Brief> Entries follow. Give back exactly the lines starting at the one containing "InvalidWeightedRrfStrategy error =>" and ending at the one containing "sort_by cmp_desc_then_id (hash_iter", and no other lines.

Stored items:
* * * *

(* ===== verification/Fusion.v ===== *)
(** khive-fusion: rank fusion strategies with their validation, the canonical
    comparator, reciprocal rank, union and weighted fusion, and the [fuse] entry
    point.  A [HashMap] is a finite map whose iteration order is a parameter. *)

From Stdlib Require Import ZArith QArith Lqa Lia String.
From stdpp Require Import base tactics list numbers strings gmap sorting.
From Stdlib Require Import SpecFloat.
From S2P Require Import Prelude RustStr Json Rounding Float Score UnitScore.
Open Scope Z_scope.

#[local] Existing Instance F64.

(** ** Strategies *)

Definition DEFAULT_RRF_K : Z := 60.

Inductive FusionStrategyError : Type :=
| RrfKZero
| WeightNaN
| WeightInfinite
| WeightNotPositive
| CustomNameEmpty.

(** [impl fmt::Display for FusionStrategyError] *)
Definition FusionStrategyError_fmt (self : FusionStrategyError) : string :=
  match self with
  | RrfKZero => "Rrf k must be >= 1"
  | WeightNaN => "Weighted weights must not contain NaN"
  | WeightInfinite => "Weighted weights must not contain infinity"
  | WeightNotPositive => "WeightedRrf weights must be strictly positive"
  | CustomNameEmpty => "Custom strategy name must not be empty"
  end.

Inductive RawFusionStrategy : Type :=
| RawRrf (k : Z)
| RawWeighted (weights : list f64)
| RawWeightedRrf (k : Z) (weights : list f64)
| RawUnion
| RawVectorOnly
| RawKeywordOnly
| RawCustom (name : string) (params : Value).

Inductive FusionStrategy : Type :=
| Rrf (k : Z)
| Weighted (weights : list f64)
| WeightedRrf (k : Z) (weights : list f64)
| Union
| VectorOnly
| KeywordOnly
| Custom (name : string) (params : Value).

Definition FusionStrategy_default : FusionStrategy := Rrf DEFAULT_RRF_K.

Definition try_rrf (k : Z) : result FusionStrategy FusionStrategyError :=
  if k =? 0 then Err RrfKZero else Ok (Rrf k).

Definition rrf_with_k (k : Z) : FusionStrategy := Rrf (Z.max k 1).

Definition check_weight (w : f64) : result unit FusionStrategyError :=
  if is_nan w then Err WeightNaN else if is_infinite w then Err WeightInfinite else Ok ().

Definition try_weighted (weights : list f64) : result FusionStrategy FusionStrategyError :=
  check? try_each check_weight weights in Ok (Weighted weights).

(** [expect]: [None] is a panic. *)
Definition weighted (weights : list f64) : option FusionStrategy :=
  match try_weighted weights with Ok s => Some s | Err _ => None end.

Definition check_rrf_weight (weight : f64) : result unit FusionStrategyError :=
  if is_nan weight then Err WeightNaN
  else if is_infinite weight then Err WeightInfinite
  else if fle weight zero64 then Err WeightNotPositive
  else Ok ().

Definition validate_weighted_rrf_params (k : Z) (weights : list f64) : result unit FusionStrategyError :=
  if k =? 0 then Err RrfKZero else try_each check_rrf_weight weights.

Definition try_weighted_rrf (k : Z) (weights : list f64) : result FusionStrategy FusionStrategyError :=
  check? validate_weighted_rrf_params k weights in Ok (WeightedRrf k weights).

Definition weighted_rrf (k : Z) (weights : list f64) : option FusionStrategy :=
  match try_weighted_rrf k weights with Ok s => Some s | Err _ => None end.

Definition try_custom (name : string) (params : Value) : result FusionStrategy FusionStrategyError :=
  if is_empty name then Err CustomNameEmpty else Ok (Custom name params).

(** [impl TryFrom<RawFusionStrategy> for FusionStrategy] *)
Definition FusionStrategy_try_from (raw : RawFusionStrategy) : result FusionStrategy FusionStrategyError :=
  match raw with
  | RawRrf k => try_rrf k
  | RawWeighted weights => try_weighted weights
  | RawWeightedRrf k weights => try_weighted_rrf k weights
  | RawUnion => Ok Union
  | RawVectorOnly => Ok VectorOnly
  | RawKeywordOnly => Ok KeywordOnly
  | RawCustom name params => try_custom name params
  end.

(** ** Errors of [fuse] *)

Inductive FuseError : Type :=
| CustomRequiresRuntime (name : string)
| InvalidWeightedRrfStrategy (error : FusionStrategyError)
| WeightedRrfWeightCountMismatch (source_count weight_count : nat)
| WeightedRrfScoreOverflow.

(** [impl fmt::Display for FuseError] *)
Definition FuseError_fmt (self : FuseError) : string :=
  match self with
  | CustomRequiresRuntime name =>
      "custom strategy '" +:+ name +:+ "' requires runtime FusionExecutor dispatch"
  | InvalidWeightedRrfStrategy error =>
      "invalid WeightedRrf strategy: " +:+ FusionStrategyError_fmt error
  | WeightedRrfWeightCountMismatch source_count weight_count =>
      "WeightedRrf requires one weight per source slot: got " +:+ fmt_nat weight_count
      +:+ " weights for " +:+ fmt_nat source_count +:+ " sources"
  | WeightedRrfScoreOverflow => "WeightedRrf score exceeds the finite deterministic score range"
  end.

(** ** Iterating a [HashMap] *)

(** The order in which a hash map is iterated is arbitrary. *)
Class HashIter (Id : Type) `{Countable Id} := hash_iter : ∀ V, gmap Id V → list (Id * V).
Arguments hash_iter {_ _ _ _} {V} m : assert.

Class HashIterLaws (Id : Type) `{HashIter Id} := {
  hash_iter_perm {V} (m : gmap Id V) : hash_iter m ≡ₚ map_to_list m
}.

Section fusion.
Context {Id : Type} `{Countable Id, !HashIter Id, Ord Id}.

(** A ranked source. *)
Definition source : Type := list (Id * DeterministicScore).

Definition cmp_desc_then_id (a b : Id * DeterministicScore) : comparison :=
  Score.cmp_desc_then_id a.2 a.1 b.2 b.1.

(** [combined.into_iter().collect()] sorted with the comparator. *)
Definition ranked (combined : gmap Id DeterministicScore) : source :=
  sort_by cmp_desc_then_id (hash_iter combined).

(** ** Reciprocal rank fusion *)

(** The body of the inner loop: [seen_in_source] and [combined]. *)
Definition rrf_step (k : Z) (acc : gset Id * gmap Id DeterministicScore)
    (r : nat * (Id * DeterministicScore)) : gset Id * gmap Id DeterministicScore :=
  let '(seen_in_source, combined) := acc in
  let '(rank_0_indexed, (id, _)) := r in
  if decide (id ∈ seen_in_source) then (seen_in_source, combined)
  else
    let rank_1_indexed := Z.of_nat rank_0_indexed + 1 in
    let contribution := rrf_score rank_1_indexed k in
    let entry := default ZERO (combined !! id) in
    ({[id]} ∪ seen_in_source, <[id := score_add entry contribution]> combined).

Definition rrf_source (k : Z) (combined : gmap Id DeterministicScore) (results : source) :
    gmap Id DeterministicScore :=
  (foldl (rrf_step k) (∅, combined) (enumerate results)).2.

Definition reciprocal_rank_fusion (sources : list source) (k : Z) : source :=
  match sources with
  | [] => []
  | _ => ranked (foldl (rrf_source (Z.max k 1)) ∅ sources)
  end.

(** ** Union fusion *)

(** [entry(id).and_modify(..).or_insert(score)] keeping the maximum. *)
Definition keep_max (combined : gmap Id DeterministicScore) (p : Id * DeterministicScore) :
    gmap Id DeterministicScore :=
  let '(id, score) := p in
  <[id := match combined !! id with
          | Some existing => if existing <? score then score else existing
          | None => score
          end]> combined.

Definition union_fusion (sources : list source) : source :=
  match sources with
  | [] => []
  | _ => ranked (foldl (λ combined results, foldl keep_max combined results) ∅ sources)
  end.

(** ** Weighted fusion *)

Definition SCORE_SCALE : Z := 4294967296.

Definition min_max_normalize_source (source : source) : list (Id * DeterministicScore) :=
  match source with
  | [] => []
  | p :: l =>
      let min := foldl Z.min p.2 l.*2 in
      let max := foldl Z.max p.2 l.*2 in
      let span := max - min in
      if span <=? 0 then (λ q, (q.1, from_raw SCORE_SCALE)) <$> source
      else
        (λ q, let numerator := (q.2 - min) * SCORE_SCALE in
              let normalized_raw := clampZ 0 I64_MAX (Z.quot numerator span) in
              (q.1, from_raw normalized_raw)) <$> source
  end.

Definition sanitize (w : f64) : f64 := if is_finite w && flt zero64 w then w else zero64.

(** [iter().sum()] over [f64] starts from negative zero. *)
Definition fsum64 (l : list f64) : f64 := foldl fadd (S754_zero true) l.

(** The weight of every source position. *)
Definition effective_weights (source_count : nat) (weights : list f64) : list f64 :=
  let sanitized := sanitize <$> weights in
  let active_count := Nat.min source_count (length sanitized) in
  let weight_sum := fsum64 (take active_count sanitized) in
  if negb (is_finite weight_sum) || fle weight_sum zero64 then
    let fallback_count := if (active_count =? 0)%nat then source_count else active_count in
    let equal := fdiv one (of_Z (Z.of_nat fallback_count)) in
    replicate fallback_count equal ++ replicate (source_count - fallback_count) zero64
  else
    (λ i, match sanitized !! i with Some w => fdiv w weight_sum | None => zero64 end)
      <$> seq 0 source_count.

(** Add the weighted best scores of one source. *)
Definition add_weighted (weight : f64) (combined : gmap Id DeterministicScore)
    (p : Id * DeterministicScore) : gmap Id DeterministicScore :=
  let '(id, score) := p in
  match weighted_sum [score] [weight] with
  | Err _ => combined
  | Ok w => <[id := score_add (default ZERO (combined !! id)) w]> combined
  end.

Definition weighted_source (normalized : list f64) (combined : gmap Id DeterministicScore)
    (s : nat * source) : gmap Id DeterministicScore :=
  let '(source_idx, results) := s in
  let weight := default zero64 (normalized !! source_idx) in
  if feq weight zero64 then combined
  else
    let source_best := foldl keep_max ∅ (min_max_normalize_source results) in
    foldl (add_weighted weight) combined (hash_iter source_best).

Definition weighted_fusion (sources : list source) (weights : list f64) : source :=
  match sources with
  | [] => []
  | _ =>
      let normalized := effective_weights (length sources) weights in
      ranked (foldl (weighted_source normalized) ∅ (enumerate sources))
  end.

(** ** Weighted reciprocal rank fusion *)

Definition validate_weighted_rrf (k : Z) (weights : list f64) (source_count : nat) :
    result unit FuseError :=
  match validate_weighted_rrf_params k weights with
  | Err e => Err (InvalidWeightedRrfStrategy e)
  | Ok _ =>
      if negb (source_count =? length weights)%nat
      then Err (WeightedRrfWeightCountMismatch source_count (length weights)) else Ok ()
  end.

(** [i64::checked_add] *)
Definition checked_add_i64 (a b : Z) : option Z :=
  if (I64_MIN <=? a + b) && (a + b <=? I64_MAX) then Some (a + b) else None.

Definition weighted_rrf_contribution (k : Z) (weight : f64) (rank_index : nat) : result Z FuseError :=
  let contribution := fround (fmul (of_Z (rrf_score (Z.of_nat rank_index + 1) k)) weight) in
  if negb (is_finite contribution) || fle (of_Z I64_MAX) contribution
  then Err WeightedRrfScoreOverflow
  else Ok (as_i64 contribution).

Fixpoint weighted_rrf_results (k : Z) (weight : f64) (seen_in_source : gset Id)
    (combined : gmap Id Z) (results : list (nat * (Id * DeterministicScore))) :
    result (gmap Id Z) FuseError :=
  match results with
  | [] => Ok combined
  | (rank_index, (id, _)) :: results' =>
      if decide (id ∈ seen_in_source)
      then weighted_rrf_results k weight seen_in_source combined results'
      else
        let? contribution := weighted_rrf_contribution k weight rank_index in
        match checked_add_i64 (default 0 (combined !! id)) contribution with
        | None => Err WeightedRrfScoreOverflow
        | Some total =>
            if total =? I64_MAX then Err WeightedRrfScoreOverflow
            else weighted_rrf_results k weight ({[id]} ∪ seen_in_source)
                   (<[id := total]> combined) results'
        end
  end.

Fixpoint weighted_rrf_sources (k : Z) (weights : list f64) (combined : gmap Id Z)
    (sources : list (nat * source)) : result (gmap Id Z) FuseError :=
  match sources with
  | [] => Ok combined
  | (source_index, results) :: sources' =>
      let weight := default zero64 (weights !! source_index) in
      let? combined := weighted_rrf_results k weight ∅ combined (enumerate results) in
      weighted_rrf_sources k weights combined sources'
  end.

Definition weighted_rrf_fusion (sources : list source) (k : Z) (weights : list f64) :
    result source FuseError :=
  check? validate_weighted_rrf k weights (length sources) in
  let? combined := weighted_rrf_sources k weights ∅ (enumerate sources) in
  Ok (sort_by cmp_desc_then_id ((λ p, (p.1, from_raw p.2)) <$> hash_iter combined)).

(** ** The entry point *)

Definition passthrough_source (sources : list source) (source_index : nat) : source :=
  match sources with
  | [s] => s
  | _ => default [] (sources !! source_index)
  end.

Definition fuse (sources : list source) (strategy : FusionStrategy) (top_k : nat) :
    result source FuseError :=
  if (match sources with [] => true | _ => false end) || (top_k =? 0)%nat then
    match strategy with
    | WeightedRrf k weights =>
        check? validate_weighted_rrf k weights (length sources) in Ok []
    | _ => Ok []
    end
  else
    let? fused :=
      match strategy with
      | Rrf k => Ok (reciprocal_rank_fusion sources k)
      | Weighted weights => Ok (weighted_fusion sources weights)
      | WeightedRrf k weights => weighted_rrf_fusion sources k weights
      | Union => Ok (union_fusion sources)
      | VectorOnly => Ok (passthrough_source sources 0)
      | KeywordOnly => Ok (passthrough_source sources 1)
      | Custom name _ => Err (CustomRequiresRuntime name)
      end in
    Ok (take top_k fused).
End fusion.

(** ** Weight helpers *)

Definition weights_are_normalized (weights : list f64) (tolerance : f64) : bool :=
  let sum := fsum64 (filter (λ w : f64, flt zero64 w = true) weights) in
  fle (fabs (fsub sum one)) tolerance.

Definition finite_positive (w : f64) : bool := is_finite w && flt zero64 w.

Definition normalize_weights (weights : list f64) : list f64 :=
  match weights with
  | [] => []
  | _ =>
      let weight_sum := fsum64 (filter (λ w : f64, finite_positive w = true) weights) in
      if negb (is_finite weight_sum) || fle weight_sum zero64 then
        replicate (length weights) (fdiv one (of_Z (Z.of_nat (length weights))))
      else (λ w, if finite_positive w then fdiv w weight_sum else zero64) <$> weights
  end.

(** The error is the index of the first weight that is not finite. *)
Definition try_normalize_weights (weights : list f64) : result (list f64) nat :=
  check? try_each (λ iw, if negb (is_finite iw.2) then Err iw.1 else Ok ()) (enumerate weights) in
  Ok (normalize_weights weights).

* * * *

Your response>
  | InvalidWeightedRrfStrategy error =>
      "invalid WeightedRrf strategy: " +:+ FusionStrategyError_fmt error
  | WeightedRrfWeightCountMismatch source_count weight_count =>
      "WeightedRrf requires one weight per source slot: got " +:+ fmt_nat weight_count
      +:+ " weights for " +:+ fmt_nat source_count +:+ " sources"
  | WeightedRrfScoreOverflow => "WeightedRrf score exceeds the finite deterministic score range"
  end.

(** ** Iterating a [HashMap] *)

(** The order in which a hash map is iterated is arbitrary. *)
Class HashIter (Id : Type) `{Countable Id} := hash_iter : ∀ V, gmap Id V → list (Id * V).
Arguments hash_iter {_ _ _ _} {V} m : assert.

Class HashIterLaws (Id : Type) `{HashIter Id} := {
  hash_iter_perm {V} (m : gmap Id V) : hash_iter m ≡ₚ map_to_list m
}.

Section fusion.
Context {Id : Type} `{Countable Id, !HashIter Id, Ord Id}.

(** A ranked source. *)
Definition source : Type := list (Id * DeterministicScore).

Definition cmp_desc_then_id (a b : Id * DeterministicScore) : comparison :=
  Score.cmp_desc_then_id a.2 a.1 b.2 b.1.

(** [combined.into_iter().collect()] sorted with the comparator. *)
Definition ranked (combined : gmap Id DeterministicScore) : source :=
  sort_by cmp_desc_then_id (hash_iter combined).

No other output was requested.